(** *** Acceptance *)

(** An acceptance on a sound pool: what each result means. *)
Definition accept_spec (tx : Transaction) (s : ChainState) (r : TxAcceptanceResult) (s' : ChainState) : Prop :=
  step fine s s' /\
  match r with
  | TxAccepted => (norph s' <= norph s)%nat /\ ar_validate rules tx s = Ok tt /\
      txs_of s !! tx_txid tx = None /\ orphans_of s !! tx_txid tx = None /\
      (norph s = 0%nat -> txs_of s' !! tx_txid tx = Some tx)
  | TxOrphan => txs_of s' = txs_of s /\ missing_transaction_inputs tx s <> [] /\ (norph s' <= S (norph s))%nat /\
      (Z.of_nat (norph s) < mp_max_orphans (cs_mempool s) -> orphans_of s' !! tx_txid tx = Some tx)
  | _ => txs_of s' = txs_of s /\ orphans_of s' = orphans_of s
  end.
Lemma accept_spec_orphans tx s r s' :
  accept_spec tx s r s' ->
  (norph s' <= norph s)%nat \/ (norph s' <= S (norph s))%nat /\ missing_transaction_inputs tx s <> [].
Proof.
  intros [_ Hspec]. destruct r; [left; by destruct Hspec|left; destruct Hspec as [_ ->]; lia|left; destruct Hspec as [_ ->]; lia|
    right; by destruct Hspec as (_ & ? & ? & _)|left; destruct Hspec as [_ ->]; lia].
Qed.
Lemma accept_internal_total fuel tx s :
  home s -> fine tx -> (norph s < fuel)%nat ->
  exists r s', accept_internal rules policy fuel tx s = Some (r, s') /\ accept_spec tx s r s'.
Proof.
  revert tx s. induction fuel as [|fuel IH]; intros tx s Hok Hf Hn; [lia|]. cbn [accept_internal].
  rewrite (proj2 (needs_reconcile_false s)) by apply Hok.
  destruct (admit_total tx s (ho_sound _ Hok) Hf) as (r & s1 & -> & Hr). destruct r as [[]|r].
  - destruct (admitted_step tx s s1 Hf Hr) as (S1 & O1 & T1). set (s2 := insert_transaction tx s1) in *.
    destruct (promote_loop_total fuel (promotion_accept rules policy (accept_internal rules policy fuel)) (S (norph s2)) s2)
      as (s3 & E & S3 & N3).
    + apply promotion_accepts; [done|]. intros tx' s' Hok' Hf' Hn'.
      destruct (IH tx' s' Hok' Hf' Hn') as (r' & s'' & E & Hspec). exists r', s''. split; [done|].
      split; [apply Hspec|by eapply accept_spec_orphans].
    + by apply (home_step s).
    + rewrite O1. lia.
    + lia.
    + cbn zeta. fold s2. rewrite E. exists TxAccepted, s3. split; [done|]. split; [by etransitivity|].
      rewrite O1 in N3. destruct Hr as [V [F1 F2] _ _ _ _ _ _]. split_and!; [done..|].
      intros Hz. by rewrite (promote_loop_idle _ _ _ _ (eq_trans (f_equal _ O1) Hz) E).
  - exists r, s1. split; [done|]. unfold accept_spec. destruct r; naive_solver.
Qed.

(** From a pool that need not be consistent: [s1] is the state the transaction is
    judged in. *)
Definition accept_start (s s1 : ChainState) : Prop :=
  pool_consistent s /\ s1 = s \/ ~ pool_consistent s /\ ar_reconcile rules s = Ok s1 /\ reconciled s s1.
(** The rules do not apply to the state or the transaction: only the counter moves. *)
Definition refused (tx : Transaction) (s : ChainState) (r : TxAcceptanceResult) (s' : ChainState) : Prop :=
  exists err, (ar_preflight rules tx s = Err (Some err) \/ ar_reconcile rules s = Err (Some err)) /\
    r = classify_tx_validation_error err /\ s' = s <| cs_mempool ::= count_rejected |>.
Lemma reconciled_sound s s1 :
  entries_fine fine (txs_of s) -> entries_fine fine (orphans_of s) -> reconciled s s1 -> pool_sound fine s1.
Proof.
  intros Hl Ho [R1 R2 R3 R4 R5 R6 R7 R8]. split; [|by rewrite R5|done].
  intros id tx Htx. apply Hl. by eapply lookup_weaken.
Qed.
Lemma accept_internal_start fuel tx s s1 :
  accept_start s s1 -> accept_internal rules policy (S fuel) tx s = accept_internal rules policy (S fuel) tx s1.
Proof.
  intros [[_ ->]|(Hn & Hr & Hrc)]; [done|]. cbn [accept_internal].
  rewrite (proj2 (needs_reconcile_false s1)) by apply Hrc.
  destruct (mempool_needs_reconcile s) eqn:E; [by rewrite Hr|]. by apply needs_reconcile_false in E.
Qed.
Lemma accept_with_rules_total tx s :
  cs_chain_id s = chain -> (policy = Some policy_production_default -> production_limits (cs_mempool s)) ->
  entries_fine fine (txs_of s) -> entries_fine fine (orphans_of s) -> fine tx ->
  exists r s', accept_with_rules rules policy tx s = Some (r, s') /\
    (refused tx s r s' \/
     exists s1, accept_start s s1 /\ accept_spec tx s1 r s' /\ pool_sound fine s' /\
       (pool_available s1 -> pool_available s')).
Proof.
  intros Hch Hcaps Hl Ho Hf. unfold accept_with_rules, after_preflight.
  destruct (ar_preflight rules tx s) as [|[err|]] eqn:Ep; [| |by apply al_preflight in Ep].
  2: { eexists _, _. split; [done|]. left. exists err. auto. }
  assert (Hfin : forall s1, accept_start s s1 -> home s1 -> norph s1 = norph s ->
    exists r s', accept_internal rules policy (accept_fuel s) tx s = Some (r, s') /\ (refused tx s r s' \/
      exists s1, accept_start s s1 /\ accept_spec tx s1 r s' /\ pool_sound fine s' /\
        (pool_available s1 -> pool_available s'))).
  { intros s1 Hs Hok Hn. unfold accept_fuel. rewrite (accept_internal_start _ tx s s1 Hs).
    destruct (accept_internal_total (S (norph s)) tx s1 Hok Hf) as (r & s' & -> & Hspec); [lia|].
    exists r, s'. split; [done|]. right. exists s1. split_and!; [done..| |].
    - by apply (ke_ok _ _ _ (proj1 (proj1 Hspec))), ho_sound.
    - by apply (ke_available _ _ _ (proj1 (proj1 Hspec))), ho_sound. }
  destruct (mempool_needs_reconcile s) eqn:En.
  - assert (Hnc : ~ pool_consistent s) by (intros Hc; apply needs_reconcile_false in Hc; congruence).
    pose proof (al_reconcile s Hl) as Hr. destruct (ar_reconcile rules s) as [s1|[err|]] eqn:Er; [| |done].
    + apply (Hfin s1); [right; by rewrite Er| |by rewrite (rc_orphans _ _ Hr)].
      destruct Hr as [R1 R2 R3 (R4 & R5 & R6) R7 R8 R9 R10] eqn:EHr.
      split; [by eapply reconciled_sound|congruence|]. intros Hp. destruct (Hcaps Hp) as (P1 & P2 & P3).
      split_and!; congruence.
    + unfold accept_fuel. cbn [accept_internal]. rewrite En, Er. eexists _, _. split; [done|]. left. exists err. auto.
  - apply needs_reconcile_false in En. apply (Hfin s); [by left| |done]. split; [by split|done|done].
Qed.

(** The judgement of a transaction once the policy has let it through. *)
Definition judged (tx : Transaction) (s : ChainState) (r : TxAcceptanceResult) (s' : ChainState) : Prop :=
  refused tx s r s' \/
  exists s1, accept_start s s1 /\ accept_spec tx s1 r s' /\ pool_sound fine s' /\ (pool_available s1 -> pool_available s').
Lemma accept_with_policy_total p tx s :
  policy = Some p -> cs_chain_id s = chain ->
  entries_fine fine (txs_of s) -> entries_fine fine (orphans_of s) -> fine tx ->
  exists r s', accept_with_policy rules p tx s = Some (r, s') /\
    (declined r /\ counters_only p s s' \/
     within_policy p tx s /\ (forall d, ~ direct_conflict tx (capped p s) d) /\
     exists r0, r = normalize_live_result_v3 r0 /\ judged tx (capped p s) r0 s').
Proof.
  intros Hp Hch Hl Ho Hf. unfold accept_with_policy, policy_admission.
  assert (Hz : canonical_transaction_size_for_mempool_v3 tx (cs_chain_id s) <> Err None).
  { rewrite Hch. apply fine_sized; [by rewrite Hp|done]. }
  destruct (preflight_policy_total tx p s Hz) as (r & s1 & -> & Hc1 & Hm1).
  destruct r as [[]|r]; [|exists r, s1; split; [done|by left]]. destruct Hm1 as [-> Hw].
  destruct (reject_conflicting_total tx p (capped p s)) as (r & s2 & -> & Hc2 & Hm2). destruct r as [[]|r].
  2: { exists r, s2. split; [done|]. left. split; [done|]. by eapply counters_only_capped. }
  destruct Hm2 as [-> Hd]. destruct Hc1 as [C1 C2 C3 C4 C5 C6 C7].
  destruct (accept_with_rules_total tx (capped p s)) as (r & s' & E & Hr); [congruence| |by rewrite C5|by rewrite C7|done|].
  { rewrite Hp. intros [= ->]. unfold capped. by rewrite decide_True. }
  rewrite <- Hp, E. eexists _, _. split; [done|]. right. split; [done|]. split; [done|]. by exists r.
Qed.
End laws.

(** ** Reconciliation

    Both reconciliations are the same loop over a validation. *)

Lemma mark_spent_eq inputs s :
  NoDup (spent_outpoints inputs) ->
  (forall i, i ∈ inputs -> in_previous_output i ∉ mp_spent_outpoints (cs_mempool s)) ->
  exists s', mark_spent inputs s = (Ok tt, s') /\
    cs_utxo s' = cs_utxo s /\ cs_dag s' = cs_dag s /\ cs_chain_id s' = cs_chain_id s /\
    cs_mempool s' = (cs_mempool s) <| mp_spent_outpoints ::= fun o => list_to_set (spent_outpoints inputs) ∪ o |>.
Proof.
  revert s. induction inputs as [|i inputs IH]; intros s Hnd Hfree; cbn [mark_spent].
  { exists s. split_and!; try done. destruct (cs_mempool s). cbn. f_equal. set_solver. }
  apply NoDup_cons in Hnd as [Hi Hnd]. rewrite decide_False by (apply Hfree; left).
  match goal with |- context [mark_spent inputs ?x] => set (s1 := x) end.
  destruct (IH s1 Hnd) as (s' & -> & E1 & E2 & E3 & E4).
  - intros j Hj. cbn. intros [Heq%elem_of_singleton|Hin]%elem_of_union.
    + apply Hi. rewrite <- Heq. apply list_elem_of_fmap. by exists j.
    + by apply (Hfree j); [right|].
  - exists s'. split_and!; [done..|]. rewrite E4. cbn. destruct (cs_mempool s). cbn. f_equal. set_solver.
Qed.
Lemma simulate_inserted tx s :
  usable tx s -> exists s', simulate_mempool_accept tx s = (Ok tt, s') /\ inserted tx s s'.
Proof.
  intros [Hd _ Hu]. unfold simulate_mempool_accept.
  destruct (mark_spent_eq (tx_inputs tx) s Hd Hu) as (s1 & -> & E1 & E2 & E3 & E4).
  assert (Ha : forall s2, s2 = assign_first_seen (tx_txid tx) s1 -> cs_utxo s2 = cs_utxo s1 /\ cs_dag s2 = cs_dag s1 /\
    cs_chain_id s2 = cs_chain_id s1 /\ same_limits (cs_mempool s1) (cs_mempool s2) /\ txs_of s2 = txs_of s1 /\
    mp_spent_outpoints (cs_mempool s2) = mp_spent_outpoints (cs_mempool s1) /\ orphans_of s2 = orphans_of s1).
  { intros s2 ->. unfold assign_first_seen. by case_match. }
  destruct (Ha _ eq_refl) as (A1 & A2 & A3 & (A4 & A5 & A6) & A7 & A8 & A9). clear Ha.
  eexists. split; [done|]. set (s2 := assign_first_seen (tx_txid tx) s1) in *.
  rewrite E4 in A4, A5, A6, A7, A8, A9. cbn in A4, A5, A6, A7, A8, A9.
  split; cbn; [congruence..| |by rewrite A7|done|done]. split_and!; cbn; done.
Qed.

Section reconcile_with.
Context `{HashOrder} (validate : Transaction -> ChainState -> outcome unit) (fine : Transaction -> Prop).
Hypothesis no_panic : forall tx s, fine tx -> validate tx s <> Err None.
Hypothesis valid_usable : forall tx s, validate tx s = Ok tt -> usable tx s.

Definition reconcile_tx_with (pass : ReconcilePass) (tx : Transaction) : result unit ReconcilePass :=
  match validate tx (rp_working pass) with
  | Ok _ =>
      let '(r, working) := simulate_mempool_accept tx (rp_working pass) in
      let pass := pass <| rp_working := working |> in
      Ok (match r with
          | Ok _ => pass <| rp_kept ::= fun l => l ++ [tx_txid tx] |> <| rp_progressed := true |>
          | Err _ => pass <| rp_removed ::= fun l => l ++ [tx_txid tx] |>
          end)
  | Err (Some UtxoNotFound) => Ok (pass <| rp_next_pending ::= fun l => l ++ [tx] |>)
  | Err (Some _) => Ok (pass <| rp_removed ::= fun l => l ++ [tx_txid tx] |>)
  | Err None => Err tt
  end.
Fixpoint reconcile_loop_with (fuel : nat) (working : ChainState) (pending : list Transaction)
    (removed kept : list string) : result unit (ChainState * list string * list string) :=
  match fuel with
  | O => Err tt
  | S fuel' =>
      match pending with
      | [] => Ok (working, removed, kept)
      | _ =>
          let? pass := try_fold reconcile_tx_with (mkReconcilePass working [] false removed kept) pending in
          if rp_progressed pass
          then reconcile_loop_with fuel' (rp_working pass) (rp_next_pending pass) (rp_removed pass) (rp_kept pass)
          else Ok (rp_working pass, rp_removed pass ++ map tx_txid (rp_next_pending pass), rp_kept pass)
      end
  end.

(** The working state: part of the transactions [all], sound, everything else as in [s0]. *)
Record working_sound (s0 w : ChainState) (all : list Transaction) : Prop := {
  wo_utxo : cs_utxo w = cs_utxo s0;
  wo_dag : cs_dag w = cs_dag s0;
  wo_chain : cs_chain_id w = cs_chain_id s0;
  wo_limits : same_limits (cs_mempool s0) (cs_mempool w);
  wo_orphans : orphans_of w = orphans_of s0;
  wo_live : forall id tx, txs_of w !! id = Some tx -> tx ∈ all /\ tx_txid tx = id;
  wo_consistent : pool_consistent w;
  wo_available : pool_available w;
}.
(** A pass: the working state is sound, and the pending transactions are new to it. *)
Definition pass_ok (s0 : ChainState) (all pending : list Transaction) (pass : ReconcilePass) : Prop :=
  working_sound s0 (rp_working pass) all /\
  (forall tx, tx ∈ rp_next_pending pass -> tx ∈ all /\ fine tx) /\
  NoDup (map tx_txid (rp_next_pending pass ++ pending)) /\
  (forall tx, tx ∈ rp_next_pending pass ++ pending -> txs_of (rp_working pass) !! tx_txid tx = None).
▬▬▬▬▬▬
EXERCISE OBJECTIVE
In the records above, some lines hold the word "auto"; copy each such line.

EXERCISE RESULT
  2: { eexists _, _. split; [done|]. left. exists err. auto. }
    + unfold accept_fuel. cbn [accept_internal]. rewrite En, Er. eexists _, _. split; [done|]. left. exists err. auto.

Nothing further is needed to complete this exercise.